Aboriginal and Torres Strait Islander approaches to education and learning
The Framework will assist the RACGP to incorporate and embed Aboriginal and Torres Strait Islander teaching methodologies and strategies into its entire education and training program especially, but not exclusive to, areas of the delivery of Aboriginal and Torres Strait Islander cultural and health education. Aboriginal and Torres Strait Islander epistemologies will undoubtably also afford enhancements to other areas of the educational and training program. The Framework will also address culturally appropriate assessment of GP registrars across the spectrum of knowing, doing and showing.
Aboriginal and Torres Strait Islander People have a long history of essential knowledge transfer from generation to generation through song lines, music, dance, art and oral narratives. To Aboriginal and Torres Strait Islander Peoples, learning is an immersive and experiential endeavour.
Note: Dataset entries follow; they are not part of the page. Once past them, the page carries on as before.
Lemma triggers_on_flat_map (oid : Oid) (ex : bool) (r : Oid) (new : list Oid) :
  NoDup new -> In r new ->
  triggers_on r (flat_map (six_triggers oid ex) new) = six_triggers oid ex r.
Proof.
  induction 1 as [|x new Hx Hnd IH]; cbn [flat_map In]; [contradiction|].
  unfold triggers_on in *. rewrite filter_app.
  fold (triggers_on r (six_triggers oid ex x)).
  fold (triggers_on r (flat_map (six_triggers oid ex) new)).
  intros [-> | Hin].
  - rewrite triggers_on_six_same, triggers_on_flat_map_notin by assumption.
    apply app_nil_r.
  - rewrite triggers_on_six_other by (intros ->; contradiction).
    now apply IH.
Qed.

(** A successful call of the provisioner is a successful structural
    walk. *)
Lemma CreateIvmTriggersOnBaseTables_structural (depth : nat) (qry : Query)
  (oid : Oid) (is_create ex : bool) (cat : list CreateTrigStmt) :
  choose_ex_lock qry is_create = Some ex ->
  CreateIvmTriggersOnBaseTables depth qry oid is_create [] = Ok cat ->
  exists st,
    Recurse_Query oid ex qry (mkTriggerState [] []) = Ok st
    /\ catalog st = cat.
Proof.
  unfold CreateIvmTriggersOnBaseTables. intros -> H. inv_bind_as H st Hst.
  injection H as <-. exists st. split; [|reflexivity].
  apply Recurse_of_depth in Hst.
  change (Recurse oid ex (rt_actions oid ex (rtable qry)) (T_Query qry)
            (mkTriggerState [] []) = Ok st) in Hst.
  now rewrite Recurse_T_Query in Hst.
Qed.

(** What a successful call of the provisioner on a fresh catalog
    leaves: the triggers of the relations it reached, six each. *)
Lemma CreateIvmTriggersOnBaseTables_catalog (depth : nat) (qry : Query)
  (oid : Oid) (is_create ex : bool) (cat : list CreateTrigStmt) :
  choose_ex_lock qry is_create = Some ex ->
  CreateIvmTriggersOnBaseTables depth qry oid is_create [] = Ok cat ->
  exists new,
    cat = flat_map (six_triggers oid ex) new /\ NoDup new
    /\ forall r, In r new <-> reachable qry r.
Proof.
  intros Hch H.
  destruct (CreateIvmTriggersOnBaseTables_structural _ _ _ _ _ _ Hch H)
    as (x & Hx & <-).
  destruct (Recurse_Query_provisioned oid ex qry _ _ Hx)
    as (new & H1 & H2 & H3 & H4).
  simpl in *. exists new. split; [assumption | split; [assumption|]].
  intros r. rewrite H4. tauto.
Qed.

Lemma choose_ex_lock_defined (qry : Query) (is_create : bool) :
  (first_rtindex is_create <= List.length (rtable qry))%nat ->
  exists rte,
    nth_error (rtable qry) (first_rtindex is_create - 1) = Some rte
    /\ choose_ex_lock qry is_create =
         Some (Nat.ltb (first_rtindex is_create) (List.length (rtable qry))
               || (match rtekind rte with RTE_RELATION => false | _ => true end)).
Proof.
  intros Hlen. unfold choose_ex_lock.
  destruct (Nat.ltb_spec (List.length (rtable qry)) (first_rtindex is_create));
    [lia|].
  destruct (nth_error (rtable qry) (first_rtindex is_create - 1)) as [rte|] eqn:E.
  - exists rte. auto.
  - apply nth_error_None in E.
    assert (0 < first_rtindex is_create)%nat by (destruct is_create; simpl; lia).
    lia.
Qed.

(** C4.  When the range table reaches the starting index (1 at
    creation, past the OLD and NEW entries otherwise),
    [CreateIvmTriggersOnBaseTables] is the walk of
    [CreateIvmTriggersOnBaseTablesRecurse] over the query with one lock
    mode [ex_lock], started with no relation visited.  The mode is
    non-exclusive exactly when the range table has a single entry from
    the starting index on and that entry is a plain relation; with
    more entries, or with another kind of first entry, it is
    exclusive.  When the call succeeds on a fresh catalog, every
    reachable base relation has its six triggers, each with this mode
    as its argument, and no trigger in the catalog has another mode. *)
Theorem lock_mode_decision (qry : Query) (oid : Oid) (is_create : bool) :
  (first_rtindex is_create <= List.length (rtable qry))%nat ->
  exists rte ex_lock,
    nth_error (rtable qry) (first_rtindex is_create - 1) = Some rte
    /\ (ex_lock = false <->
          List.length (rtable qry) = first_rtindex is_create
          /\ rtekind rte = RTE_RELATION)
    /\ ((first_rtindex is_create < List.length (rtable qry))%nat
        \/ rtekind rte <> RTE_RELATION -> ex_lock = true)
    /\ (forall depth cat0,
          CreateIvmTriggersOnBaseTables depth qry oid is_create cat0
          = (do st <- CreateIvmTriggersOnBaseTablesRecurse depth qry
                        (Some (T_Query qry)) oid ex_lock
                        (mkTriggerState [] cat0);
             Ok (catalog st)))
    /\ (forall depth cat,
          CreateIvmTriggersOnBaseTables depth qry oid is_create [] = Ok cat ->
          (forall r, reachable qry r ->
             triggers_on r cat = six_triggers oid ex_lock r
             /\ List.length (triggers_on r cat) = 6%nat
             /\ forall t, In t (triggers_on r cat) ->
                          arg_ex_lock t = ex_lock)
          /\ (forall t, In t cat -> arg_ex_lock t = ex_lock)).
Proof.
  intros Hlen.
  destruct (choose_ex_lock_defined qry is_create Hlen) as (rte & Hnth & Hch).
  exists rte,
    (Nat.ltb (first_rtindex is_create) (List.length (rtable qry))
     || (match rtekind rte with RTE_RELATION => false | _ => true end)).
  split; [exact Hnth|].
  split; [|split; [|split]].
  - rewrite orb_false_iff, Nat.ltb_ge. split.
    + intros [H1 H2]. split; [lia|].
      destruct (rtekind rte); congruence.
    + intros [H1 H2]. rewrite H2. split; [lia | reflexivity].
  - intros [H | H].
    + apply Nat.ltb_lt in H. rewrite H. reflexivity.
    + destruct (rtekind rte); try contradiction; apply orb_true_r.
  - intros depth cat0. unfold CreateIvmTriggersOnBaseTables.
    rewrite Hch. reflexivity.
  - intros depth cat Hcat.
    destruct (CreateIvmTriggersOnBaseTables_catalog _ _ _ _ _ _ Hch Hcat)
      as (new & -> & Hnd & Hnew).
    split.
    + intros r Hr. apply Hnew in Hr.
      rewrite triggers_on_flat_map by assumption.
      split; [reflexivity | split; [reflexivity|]].
      intros t Ht. now apply six_triggers_relOid in Ht.
    + intros t Ht. apply in_flat_map in Ht. destruct Ht as (r & _ & Ht).
      now apply six_triggers_relOid in Ht.
Qed.

(** C5, as amended.  When the range table reaches the starting index
    and the call succeeds on a fresh catalog, every base relation
    reachable from the join tree, the subquery entries and the CTE
    bodies has exactly the six triggers of [six_triggers] (BEFORE and
    AFTER, each for INSERT, DELETE and UPDATE), however often it is
    reached; no other relation has any; the call returns the same
    catalog for every stack that is large enough; a BEFORE trigger calls
    [IVM_immediate_before] without transition tables, an AFTER trigger
    calls [IVM_immediate_maintenance] with [__ivm_newtable] for INSERT
    and UPDATE and [__ivm_oldtable] for DELETE and UPDATE. *)
Theorem six_triggers_per_relation (depth : nat) (qry : Query) (oid : Oid)
  (is_create : bool) (cat : list CreateTrigStmt) :
  (first_rtindex is_create <= List.length (rtable qry))%nat ->
  CreateIvmTriggersOnBaseTables depth qry oid is_create [] = Ok cat ->
  exists ex_lock,
    choose_ex_lock qry is_create = Some ex_lock
    /\ (exists d, forall depth', (d <= depth')%nat ->
          CreateIvmTriggersOnBaseTables depth' qry oid is_create [] = Ok cat)
    /\ (forall r, reachable qry r ->
          triggers_on r cat = six_triggers oid ex_lock r
          /\ map (fun t => (timing t, events t)) (triggers_on r cat) =
               [(TRIGGER_TYPE_BEFORE, TRIGGER_TYPE_INSERT);
                (TRIGGER_TYPE_BEFORE, TRIGGER_TYPE_DELETE);
                (TRIGGER_TYPE_BEFORE, TRIGGER_TYPE_UPDATE);
                (TRIGGER_TYPE_AFTER, TRIGGER_TYPE_INSERT);
                (TRIGGER_TYPE_AFTER, TRIGGER_TYPE_DELETE);
                (TRIGGER_TYPE_AFTER, TRIGGER_TYPE_UPDATE)])
    /\ (forall t, In t cat ->
          reachable qry (trig_relOid t)
          /\ (timing t = TRIGGER_TYPE_BEFORE ->
                funcname t = "IVM_immediate_before" /\ transitionRels t = [])
          /\ (timing t = TRIGGER_TYPE_AFTER ->
                funcname t = "IVM_immediate_maintenance"
                /\ transitionRels t =
                     (if (events t =? TRIGGER_TYPE_INSERT)
                         || (events t =? TRIGGER_TYPE_UPDATE)
                      then [mkTriggerTransition "__ivm_newtable" true true]
                      else [])
                     ++ (if (events t =? TRIGGER_TYPE_DELETE)
                            || (events t =? TRIGGER_TYPE_UPDATE)
                         then [mkTriggerTransition "__ivm_oldtable" false true]
                         else []))).
Proof.
  intros Hlen Hcat.
  destruct (choose_ex_lock_defined qry is_create Hlen) as (rte & Hnth & Hch).
  eexists. split; [exact Hch|].
  split.
  { destruct (CreateIvmTriggersOnBaseTables_structural _ _ _ _ _ _ Hch Hcat)
      as (st & Hst & <-).
    destruct (depth_of_Recurse _ _ _ _ _ Hst) as (d & Hd).
    exists d. intros depth' Hle. unfold CreateIvmTriggersOnBaseTables.
    now rewrite Hch, (Hd depth' Hle). }
  destruct (CreateIvmTriggersOnBaseTables_catalog _ _ _ _ _ _ Hch Hcat)
    as (new & -> & Hnd & Hnew).
  split.
  - intros r Hr. apply Hnew in Hr.
    rewrite triggers_on_flat_map by assumption.
    split; reflexivity.
  - intros t Ht. apply in_flat_map in Ht. destruct Ht as (r & Hr & Ht).
    split.
    + apply six_triggers_relOid in Ht as (-> & _). now apply Hnew.
    + unfold six_triggers in Ht. simpl in Ht.
      repeat (destruct Ht as [<- | Ht];
              [simpl; split; intros; try discriminate; split; reflexivity|]).
      contradiction.
Qed.

(** C5 as stated fails: a relation reachable through the CTE list of a
    query without range table gets no trigger, because the call returns
    before walking the tree. *)
Lemma six_triggers_per_relation_counterexample :
  check_ivm_restriction (collab := Sample.collab) (T_Query Sample.q_cte_only)
    = Ok tt
  /\ reachable Sample.q_cte_only 16384
  /\ forall depth,
       CreateIvmTriggersOnBaseTables depth Sample.q_cte_only 20000 true []
       = Ok [].
Proof.
  split; [reflexivity | split; [|reflexivity]].
  eapply reachable_cte; [left; reflexivity | reflexivity |].
  eapply reachable_jointree; [reflexivity|].
  eapply reach_fromlist; [left; reflexivity|].
  change 16384 with (relid (Sample.table 16384)).
  apply reach_relation; reflexivity.
Qed.

(** ** The query rewriter *)

Section Rewriter.

Context {collab : Collaborators}.

Lemma same_column_refl (t : TargetEntry) : same_column t t.
Proof. repeat split. Qed.

Lemma same_column_set_ref (t : TargetEntry) (ref : nat) :
  same_column t (set_ressortgroupref t ref).
Proof. destruct t. repeat split. Qed.

Lemma grouped_by_app (gl ext : list SortGroupClause) (t : TargetEntry) :
  grouped_by gl t -> grouped_by (gl ++ ext) t.
Proof.
  intros (Hne & scl & Hin & Href). split; [assumption|].
  exists scl. split; [apply in_or_app; now left | assumption].
Qed.

Lemma targetIsInSortList_grouped (t : TargetEntry) (gl : list SortGroupClause) :
  targetIsInSortList t gl = true -> grouped_by gl t.
Proof.
  unfold targetIsInSortList, grouped_by.
  destruct (Nat.eqb_spec (ressortgroupref t) 0); [discriminate|].
  rewrite existsb_exists. intros (scl & Hin & Heq).
  apply Nat.eqb_eq in Heq. eauto.
Qed.

(** *** DISTINCT turned into GROUP BY *)

(** The loop over the target list keeps the entries as columns, only
    extends the clause list, and leaves every non-junk entry grouped. *)
Lemma distinct_targets_spec (rest : list TargetEntry) :
  forall done gl tl' gl',
    distinct_targets done rest gl = Ok (tl', gl') ->
    exists rest' ext,
      tl' = done ++ rest' /\ gl' = gl ++ ext
      /\ Forall2 same_column rest rest'
      /\ Forall (fun t => resjunk t = false -> grouped_by gl' t) rest'.
Proof.
  induction rest as [|tle rest IH]; simpl; intros done gl tl' gl' H.
  - injection H as <- <-. exists [], []. rewrite !app_nil_r.
    repeat split; constructor.
  - destruct (resjunk tle || targetIsInSortList tle gl) eqn:Hskip.
    + apply IH in H. destruct H as (rest' & ext & -> & -> & HF2 & HF).
      exists (tle :: rest'), ext. rewrite <- app_assoc. simpl.
      split; [reflexivity | split; [reflexivity | split]].
      * constructor; [apply same_column_refl | assumption].
      * constructor; [|assumption].
        intros Hj. rewrite Hj in Hskip. simpl in Hskip.
        apply grouped_by_app. now apply targetIsInSortList_grouped.
    + destruct (get_sort_group_operators (exprType (expr tle)))
        as [[sortop' eqop']|]; [|discriminate].
      apply IH in H. destruct H as (rest' & ext & -> & Hgl & HF2 & HF).
      rewrite <- !app_assoc in Hgl. simpl in Hgl.
      eexists (_ :: rest'), (_ :: ext). rewrite <- !app_assoc. simpl.
      split; [reflexivity | split; [exact Hgl | split]].
      * constructor; [apply same_column_set_ref | assumption].
      * constructor; [|assumption].
        intros _. split.
        -- destruct tle as [e no name ref junk]. simpl.
           destruct (Nat.eqb_spec ref 0); [discriminate | assumption].
        -- eexists. split;
             [rewrite Hgl; apply in_or_app; right; left; reflexivity|].
           destruct tle. reflexivity.
Qed.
Educational practices from infancy recognise the autonomy of the child and learning through exploration, trial and error, knowing roles and responsibilities and through relationships (Secretariat of National Aboriginal and Islander Child Care, 2011).
Learning is spiral and complexities are built-up over time; it is layered, relational and contextual. Ethical and moral principles are taught through creation stories and other cultural narratives. (Munro et al, 2019).
Holistic, physical, mental and spiritual wellbeing has been practiced for centuries by Aboriginal and Torres Strait Islander Peoples and is strongly related to the health and wellbeing of the land and waterways in which People are connected. Physical and spiritual healing practices of traditional healers, such as Ngangkari, have been passed from one generation to the next through kinship lines, stories, learning in practice and mentoring. This Framework respects and values the knowledge and knowledge transfer of Aboriginal and Torres Strait Islander traditional healers.
Prof Stanley Wilson, Cree Elder from Canada and co-founder of the First Nations Graduate Education at the University of Alberta coined the concept of Indigegogy (Wilson and Schellhammer, 2021). This term is a combination of ‘Indigenous’ and ‘pedagogy’. It describes how he developed his own ways of teaching using First Nations ways of thinking and doing things, transferring this into education and learning to provide himself and others with a stronger sense of authority over their own methods, rather than those imposed by a western style teaching system. Professor Wilson also describes the relational way in which First Nations People undertake education, including exploration, discussion, immersion and connection as important elements of learning and teaching.
The Framework gives guidance on the educational and training structure that embeds Aboriginal and Torres Strait Islander concepts and other appropriate First Nations methodologies.